Настойчивый Яковлев приходил ещё дважды, сумел-таки составить заявление потерпевшего, подписать его у Розова и даже получил исчерпывающие ответы на свои вопросы. Один раз в палате появился следователь милиции Ушаков, молодой парень в штатском. Он повторил вопросы Яковлева и дал Розову подписать протокол. «Будем искать преступников, – сказал Ушаков, но как-то неуверенно, словно сомневался в собственных словах. – Однако одного я так и не понял: зачем нападать на вас в подъезде, если цель преступников угон транспортного средства? Тут что-то не вяжется. Похоже, у преступников были какие-то личные мотивы». «Это уж не мне судить, – Розов снова почувствовал сонную тяжесть в голове. – Боюсь, я только испорчу вам всю статистику.

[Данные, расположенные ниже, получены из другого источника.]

(** X2.  A position update for a registered player is accepted, and the
    next tick of a started registry broadcasts the new position and
    rotation, stamped with the time the update was received; the other
    players are untouched.  For an unknown id the update is refused and the
    registry is unchanged. *)
Theorem updatePosition_reaches_next_tick :
  forall (now later : Z) (clientId : string) (pos rot : Vector3) (r : PlayerRegistry.t),
    let r1 := fst (PlayerRegistry.updatePosition now clientId pos rot r) in
    (JsMap.get clientId (PlayerRegistry.players r) = None ->
       PlayerRegistry.updatePosition now clientId pos rot r = (r, false))
    /\ (forall p, JsMap.get clientId (PlayerRegistry.players r) = Some p ->
          snd (PlayerRegistry.updatePosition now clientId pos rot r) = true
          /\ JsMap.get clientId (PlayerRegistry.players r1)
             = Some (PlayerRegistry.set_position pos rot now p)
          /\ (forall k, k <> clientId ->
                JsMap.get k (PlayerRegistry.players r1)
                = JsMap.get k (PlayerRegistry.players r))
          /\ (PlayerRegistry.onBroadcast r = true ->
              exists updates,
                snd (PlayerRegistry.tick later r1) = Some (updates, later)
                /\ In (mkUpdate (id (PlayerRegistry.pub p)) pos rot now) updates)).
Proof.
  intros now later cid pos rot r r1. subst r1. unfold PlayerRegistry.updatePosition. split.
  - intros ->. reflexivity.
  - intros p Hp. rewrite Hp. cbn [fst snd PlayerRegistry.players PlayerRegistry.with_players].
    assert (Hget : JsMap.get cid (JsMap.modify cid (PlayerRegistry.set_position pos rot now)
                                    (PlayerRegistry.players r))
                   = Some (PlayerRegistry.set_position pos rot now p)).
    { rewrite get_modify, String.eqb_refl, Hp. reflexivity. }
    split; [reflexivity|]. split; [exact Hget|]. split.
    + intros k Hk. rewrite get_modify.
      destruct (String.eqb_spec cid k); [congruence | reflexivity].
    + intros Hcb. rewrite tick_started_call by exact Hcb.
      cbn [PlayerRegistry.players PlayerRegistry.with_players].
      assert (Hin : In (PlayerRegistry.update_of (PlayerRegistry.set_position pos rot now p))
                (map PlayerRegistry.update_of
                   (filter PlayerRegistry.dirty
                      (JsMap.values (JsMap.modify cid (PlayerRegistry.set_position pos rot now)
                                       (PlayerRegistry.players r)))))).
      { apply in_map, filter_In. split; [|reflexivity].
        apply (in_map snd _ (cid, _)). now apply get_In_entry. }
      destruct (map PlayerRegistry.update_of _) as [|u us]; [contradiction|].
      exists (u :: us). split; [reflexivity | exact Hin].
Qed.

Lemma updatePosition_reaches_next_tick_witness :
  JsMap.get "b"
    (PlayerRegistry.players
       (fst (PlayerRegistry.updatePosition 7 "b" (vec 1 2 3) (vec 0 1 0) sample_registry)))
  = Some (PlayerRegistry.set_position (vec 1 2 3) (vec 0 1 0) 7 (sample_player "b" false)).
Proof.
  exact (proj1 (proj2 (proj2 (updatePosition_reaches_next_tick 7 8 "b" (vec 1 2 3) (vec 0 1 0)
                         sample_registry) (sample_player "b" false) eq_refl))).
Defined.

(** X3.  Position updates of one player coalesce: a later update erases
    every trace of an earlier one, so a tick sends only the latest
    position. *)
Theorem updatePosition_last_write_wins :
  forall (now1 now2 : Z) (clientId : string) (pos1 rot1 pos2 rot2 : Vector3)
         (r : PlayerRegistry.t),
    PlayerRegistry.updatePosition now2 clientId pos2 rot2
      (fst (PlayerRegistry.updatePosition now1 clientId pos1 rot1 r))
    = PlayerRegistry.updatePosition now2 clientId pos2 rot2 r.
Proof.
  intros now1 now2 cid pos1 rot1 pos2 rot2 r. unfold PlayerRegistry.updatePosition.
  destruct (JsMap.get cid (PlayerRegistry.players r)) as [p|] eqn:Hp; cbn [fst]; [|now rewrite Hp].
  cbn [PlayerRegistry.players PlayerRegistry.with_players].
  rewrite get_modify, String.eqb_refl, Hp. cbn [option_map].
  unfold PlayerRegistry.with_players. cbn [PlayerRegistry.tickInterval PlayerRegistry.onBroadcast].
  rewrite modify_modify; reflexivity.
Qed.

Lemma filter_dirty_cleaned (l : JsMap.t PlayerRegistry.ServerPlayerState) :
  filter PlayerRegistry.dirty
    (JsMap.values (map (fun kv => (fst kv, PlayerRegistry.with_dirty false (snd kv))) l))
  = [].
Proof. induction l as [|a l IH]; [reflexivity | exact IH]. Qed.

Lemma tick_all_clean (now : Z) (r : PlayerRegistry.t) :
  PlayerRegistry.onBroadcast r = true ->
  PlayerRegistry.onBroadcast (fst (PlayerRegistry.tick now r)) = true
  /\ filter PlayerRegistry.dirty
       (JsMap.values (PlayerRegistry.players (fst (PlayerRegistry.tick now r)))) = [].
Proof.
  intros Hcb. unfold PlayerRegistry.tick. rewrite Hcb. cbn [negb orb].
  destruct (PlayerRegistry.players r) as [|e rest] eqn:Hp.
  - cbn [JsMap.size List.length Nat.eqb fst]. rewrite Hp. auto.
  - cbn [JsMap.size List.length Nat.eqb]. rewrite tick_loop_spec.
    destruct (0 <? _)%nat; cbn [fst PlayerRegistry.players PlayerRegistry.with_players
      PlayerRegistry.onBroadcast]; split; try exact Hcb; apply filter_dirty_cleaned.
Qed.

(** X4.  A tick leaves nothing to send: the tick that follows at once,
    before any update, never calls the callback. *)
Theorem tick_then_quiet :
  forall (now1 now2 : Z) (r : PlayerRegistry.t),
    snd (PlayerRegistry.tick now2 (fst (PlayerRegistry.tick now1 r))) = None.
Proof.
  intros now1 now2 r.
  destruct (PlayerRegistry.onBroadcast r) eqn:Hcb.
  - destruct (tick_all_clean now1 r Hcb) as [Hcb' Hclean].
    rewrite tick_started_call by exact Hcb'. now rewrite Hclean.
  - unfold PlayerRegistry.tick at 2. rewrite Hcb. cbn [negb orb fst].
    unfold PlayerRegistry.tick. rewrite Hcb. reflexivity.
Qed.
Definition fmin2 (a b : float) : float :=
  if isnan a then a else if isnan b then b else if fltb b a then b else a.

(* ===================================================================== *)
(** ** Exceptions and arrays *)
(* ===================================================================== *)

Inductive exn : Type :=
  | KeyError (key : string)
  | IndexError
  | ValueError
  | TypeError.

Inductive result (A : Type) : Type :=
  | Ok (a : A)
  | Raise (e : exn).
Arguments Ok {A} a.
Arguments Raise {A} e.

Definition rbind {A B} (c : result A) (k : A -> result B) : result B :=
  match c with Ok a => k a | Raise e => Raise e end.

Declare Scope result_scope.
Delimit Scope result_scope with res.
Notation "'let?' x := c 'in' k" := (rbind c (fun x => k))
  (at level 10, x pattern, c at level 100, k at level 200) : result_scope.

Abbreviation ndarray := (list float) (only parsing).

(** Elementwise binary operation of two arrays, with numpy's broadcasting of
    a length-one operand; other length mismatches raise [ValueError]. *)
Definition broadcast (f : float -> float -> float) (a b : ndarray) : result ndarray :=
  if decide (length a = length b) then Ok (zip_with f a b)
  else match a, b with
       | [x], _ => Ok (fmap (f x) b)
       | _, [y] => Ok (fmap (fun x => f x y) a)
       | _, _ => Raise ValueError
       end.

(** [a[idx]] with an integer index array (a copy, never a view). *)
Fixpoint take_indices (a : ndarray) (idx : list nat) : result ndarray :=
  match idx with
  | [] => Ok []
  | i :: idx' =>
      match a !! i with
      | None => Raise IndexError
      | Some x =>
          match take_indices a idx' with
          | Ok l => Ok (x :: l)
          | Raise e => Raise e
          end
      end
  end.

(** [a[mask]] with a boolean mask of the same length. *)
Definition mask_select (a : ndarray) (mask : list bool) : result ndarray :=
  if decide (length a = length mask)
  then Ok (omap (fun p : float * bool => if p.2 then Some p.1 else None)
                (zip a mask))
  else Raise IndexError.

(** [a.max()], [a.min()], [a.mean()]: the first two raise on an empty
    array, the mean of an empty array is NaN. *)
Definition array_max (a : ndarray) : result float :=
  match a with
  | [] => Raise ValueError
  | x :: l => Ok (foldl fmax2 x l)
  end.

Definition array_min (a : ndarray) : result float :=
  match a with
  | [] => Raise ValueError
  | x :: l => Ok (foldl fmin2 x l)
  end.

Definition array_sum (a : ndarray) : float := foldl fadd (Num 0) a.

Definition array_mean (a : ndarray) : result float :=
  Ok (fdiv (array_sum a) (Num (INR (length a)))).

(** [~a] on a float array: numpy defines bitwise inversion on integer and
    boolean arrays only. *)
Definition invert (a : ndarray) : result ndarray := Raise TypeError.

(** [a[a == x] = v], on the array itself. *)
Definition assign_where_eq (a : ndarray) (x v : float) : ndarray :=
  fmap (fun y => if feqb y x then v else y) a.

(* ===================================================================== *)
(** ** Network, phase and physics objects *)
(* ===================================================================== *)

Abbreviation vec3 := (float * float * float)%type (only parsing).

Record Network : Type := mkNetwork {
  Np : nat;                          (* number of pores *)
  conns : list (nat * nat);          (* 'throat.conns' *)
  coords : list vec3;                (* 'pore.coords' *)
  net_props : gmap string ndarray      (* the one-dimensional property arrays *)
}.

Record Phase : Type := mkPhase {
  phase_props : gmap string ndarray;
  pores : string -> list nat;        (* phase.pores(label) *)
  throats : string -> list nat       (* phase.throats(label) *)
}.

Record Physics : Type := mkPhysics {
  name : string;
  phys_props : gmap string ndarray
}.

Record world : Type := mkWorld {
  network : Network;
  phase : Phase;
  physics : Physics
}.

Definition Nt (n : Network) : nat := length (conns n).

(** The monad of a model call: the objects are threaded through, and they
    survive an exception. *)
Definition M (A : Type) : Type := world -> result A * world.

Definition ret {A} (a : A) : M A := fun w => (Ok a, w).

Definition bind {A B} (c : M A) (k : A -> M B) : M B :=
  fun w => match c w with
           | (Ok a, w') => k a w'
           | (Raise e, w') => (Raise e, w')
           end.

Definition lift {A} (c : result A) : M A := fun w => (c, w).

Declare Scope model_scope.
Delimit Scope model_scope with model.
Notation "'let*' x := c 'in' k" := (bind c (fun x => k))
  (at level 10, x pattern, c at level 100, k at level 200) : model_scope.

Definition getitem (d : gmap string ndarray) (key : string) : result ndarray :=
  match d !! key with
  | Some a => Ok a
  | None => Raise (KeyError key)
  end.

Definition network_getitem (key : string) : M ndarray :=
  fun w => (getitem (net_props (network w)) key, w).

Всю вашу блестящую статистику». Ушаков двоился в его глазах, превращался в воздушный шарик и медленно поднимался к потолку.
«Меня один раз поленом по башке ударили, – сказал из своего угла бомж Аникеев, как только за следователем закрылась дверь палаты. – Так звезданули, думал, мозги выскочат. И ничего, как видите, жив». При появлении милиционеров, вообще незнакомых посетителей Аникеев закрывался с головой одеялом и притворялся спящим, оживая лишь после ухода гостей. «Чтоб тебя убить и кувалды мало, – серьезным голосом ответил Марат. – Ты живучий». «Точно, живучий, – согласился Аникеев. – Уж сколько раз меня убивали, а я все живу».
* * *
Кто– то трогал Розова за плечо, трогал бережно, стараясь не причинить лишнего беспокойства. Старик Кондратьев склонился к постели, старался прервать дремоту Николая Семеновича.